At any rate, the map was a snap to integrate. Just define the location of the sensor as a geolocation field, tell Django to use the Leaflet “Admin” page, done.
I’ll use the geographic coordinates when it’s time to make the heatmaps of the yard.
I use Mud-Py as a library in the Mud-Py MQTT bridge. That’s a separate program that connects to the MQTT server to receive the sensor data. It uses Mud-Py’s Django fueled code for access to the database. It pulls needed information out of the database (which control node should collect data from which sensors) and writes the received sensor data to the database.
The Mud-Py MQTT bridge has less than 200 lines of code, and there’s probably about that much more that I actually wrote in Mud-Py itself - Django takes care of the rest.
The down side to Django and GeoDjango is that you need a database capable of geospatial coordinates. Not all database servers are suitable. You can use MariaDb (or MySQL) but only if you feel brave enough to live without the data consistency that you normally expect from a database server - MariaDb has to use the MyISAM tables for spatial data, which don’t support transactions or foreign keys.

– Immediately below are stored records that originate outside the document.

(** Every Node was given its Assignments as prepared, and reports them prepared. *)
Definition prepared_snapshot (n : PlannedNode) : SnapshotRow :=
  MkSnapshotRow (pnd_sessionEpoch n) (deployed_time + 300000)
    (MkRuntimeSnapshot true (pnd_nodeId n) (pnd_sessionEpoch n) 1 [] (returned [] (toISOString (deployed_time + 300000))) []
      (map (with_phase prepared) (pnd_assignments n)) []).

Definition prepared_report (n : PlannedNode) : ReportRequest :=
  MkReportRequest (pnd_nodeId n) (js "b1") (pnd_sessionEpoch n) 1 [] 1
    (map (fun a => MkObservation (rua_assignmentId a) (rua_deploymentGeneration a) (rua_bindingFence a) (present prepared) c_prepared None false) (pnd_assignments n)) [].

Definition prepared_db : Db := Eval vm_compute in
  fold_left (fun d n => with_snapshots <[(pnd_nodeId n, 1) := prepared_snapshot n]>
    (with_runtime_nodes <[pnd_nodeId n := MkRuntimeNode (pnd_sessionEpoch n) (Some (js "b1")) 1 1 (Some (prepared_report n)) (Some deployed_time)]> d)) planned_nodes planned_db.

Definition advanced_run (d : Db) : outcome (unit * Db) := advance DEFAULT_POLICY true deployed_uuid deployed_time (js "f1") d.

(** Three reports of three prepared Nodes later the last hop is active. *)
Definition progress_is (k : jsstr * Z) (s : RelayStage) (p a : Z) (d : Db) : bool := bool_decide (progress <$> db_relay_deployments d !! k = Some (s, p, a)).

Definition last_hop_active (d : Db) : bool :=
  match db_relay_deployments d !! (js "f1", 4) with
  | Some r => bool_decide (is_Some (rpp_path (dp_body r))) && bool_decide (dp_stage r <> g_withdrawn) &&
              bool_decide (is_Some (pnd_nodeId <$> rpp_nodes (dp_body r) !! 2%nat)) && hop_active r 2 (hop_count r)
  | None => false
  end.

Definition three_runs (d : Db) : bool :=
  match advanced_run d with
  | Returns (_, d1) => progress_is (js "f1", 4) g_preparing 1 0 d1 &&
      match advanced_run d1 with
      | Returns (_, d2) => match advanced_run d2 with Returns (_, d3) => last_hop_active d3 | Throws _ => false end
      | Throws _ => false
      end
  | Throws _ => false
  end.

Lemma deployed_runs : exists d1 d2 d3, advanced_run prepared_db = Returns (tt, d1) /\ advanced_run d1 = Returns (tt, d2) /\ advanced_run d2 = Returns (tt, d3) /\
  progress_is (js "f1", 4) g_preparing 1 0 d1 = true /\ last_hop_active d3 = true.
Proof.
  assert (Hr : three_runs prepared_db = true) by (vm_compute; reflexivity). unfold three_runs in Hr.
  destruct (advanced_run prepared_db) as [[[] d1]|e]; [|discriminate Hr]. apply andb_true_iff in Hr as [Hp Hr].
  destruct (advanced_run d1) as [[[] d2]|e] eqn:E2; [|discriminate Hr]. destruct (advanced_run d2) as [[[] d3]|e] eqn:E3; [|discriminate Hr].
  exists d1, d2, d3. split_and!; [reflexivity|exact E2|exact E3|exact Hp|exact Hr].
Qed.

Lemma advance_refines_witness : exists d1, progress <$> db_relay_deployments d1 !! (js "f1", 4) = Some (g_preparing, 1, 0) /\ beside d1 = beside prepared_db.
Proof.
  destruct deployed_runs as (d1 & d2 & d3 & E1 & _ & _ & Hp & _). exists d1. split; [exact (proj1 (bool_decide_eq_true _) Hp)|].
  exact (proj1 (proj2 (proj2 (@advance_refines checksum_hashing deployed_profiles deployed_opens deployed_relays deployed_messages deployed_documents deployed_locale
    DEFAULT_POLICY true deployed_uuid deployed_time (js "f1") prepared_db d1 E1)))).
Defined.

Abbreviation deployed_history := (relay_history DEFAULT_POLICY true deployed_uuid (js "f1", 4)).

Lemma history_step E d d' : deployed_history E d -> advanced_run d = Returns (tt, d') ->
  deployed_history (fun n p => E n p \/ observed_at DEFAULT_POLICY deployed_time n p d = true) d'.
Proof. intros HE Hr. exact (rh_advance _ _ _ _ E d d' deployed_time (js "f1") HE Hr). Qed.

Lemma prepared_history : exists E d, deployed_history E d /\ last_hop_active d = true.
Proof.
  destruct deployed_runs as (d1 & d2 & d3 & E1 & E2 & E3 & _ & Hl).
  assert (Hr : progress <$> db_relay_deployments planned_db !! (js "f1", 4) = Some (g_preparing, 0, 0)) by (vm_compute; reflexivity).
  apply fmap_Some in Hr as (r & Hr & Hp). eexists _, d3. split; [|exact Hl].
  eapply history_step; [|exact E3]. eapply history_step; [|exact E2]. eapply history_step; [|exact E1].
  eapply rh_other; [eapply rh_start; [exact Hr|by symmetry]|]. intros r0 Hr0. exists r0.
  assert (E : db_relay_deployments prepared_db = db_relay_deployments planned_db) by (vm_compute; reflexivity). rewrite E. split; [exact Hr0|]. split; [done|by left].
Qed.

Lemma activation_order_witness : exists E d r n, deployed_history E d /\ db_relay_deployments d !! (js "f1", 4) = Some r /\
  rpp_nodes (dp_body r) !! 2%nat = Some n /\ hop_active r 2 (hop_count r) = true /\ E n prepared.
Proof.
  destruct prepared_history as (E & d & HE & Hr). unfold last_hop_active in Hr.
  destruct (db_relay_deployments d !! (js "f1", 4)) as [r|] eqn:Er; [|discriminate Hr]. apply andb_true_iff in Hr as [[[H1 H2]%andb_true_iff H3]%andb_true_iff H4].
  apply bool_decide_eq_true in H1, H2, H3. destruct (rpp_nodes (dp_body r) !! 2%nat) as [n|] eqn:En; [|by destruct H3].
  exists E, d, r, n. split; [exact HE|]. split; [exact Er|]. split; [exact En|]. split; [exact H4|].
  destruct (@activation_order checksum_hashing deployed_profiles deployed_opens deployed_relays deployed_messages deployed_documents deployed_locale
    DEFAULT_POLICY true deployed_uuid (js "f1", 4) E d r 2 n HE Er H1 H2 En H4) as [Hp _]. exact (Hp 2%nat n En).
Defined.

(** The Forward is deleted before anything ran. *)
Definition withdrawn_run : outcome (unit * Db) :=
  relay_complete DEFAULT_POLICY deployed_time g_withdrawn multihop_forward true (js "o1", deployed_operation) planned_plan planned_db.

Lemma relay_complete_drained_witness : exists d', withdrawn_run = Returns (tt, d') /\
  owner planned_db (js "n1", tcp, 8080) = Some (js "f1") /\ owner d' (js "n1", tcp, 8080) = None /\
  (d' = planned_db \/ relay_done DEFAULT_POLICY deployed_time g_withdrawn multihop_forward true deployed_operation planned_plan planned_db).
Proof.
  assert (Hr : match withdrawn_run with Returns (_, d) => bool_decide (owner d (js "n1", tcp, 8080) = None) | Throws _ => false end = true) by (vm_compute; reflexivity).
  destruct withdrawn_run as [[[] d']|e] eqn:E; [|discriminate Hr]. exists d'. split; [reflexivity|]. split; [vm_compute; reflexivity|].
  split; [exact (proj1 (bool_decide_eq_true _) Hr)|].
  exact (proj1 (@relay_complete_drained checksum_hashing DEFAULT_POLICY deployed_time g_withdrawn multihop_forward true (js "o1", deployed_operation) planned_plan planned_db d' E)).
Defined.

I use SQLite+SpatiaLite for development. The “production” server will use PostgreSQL with PostGIS.
With SQLite, the database “lives” in the same directory as the code. That’s fine for developement - I can live with that restriction. In production, the Mud-Py code has to be somewhere that the web server can access it, while the bridge needs to be somewhere else (same machine, but different directory.) They can both use the exact same configuration, though.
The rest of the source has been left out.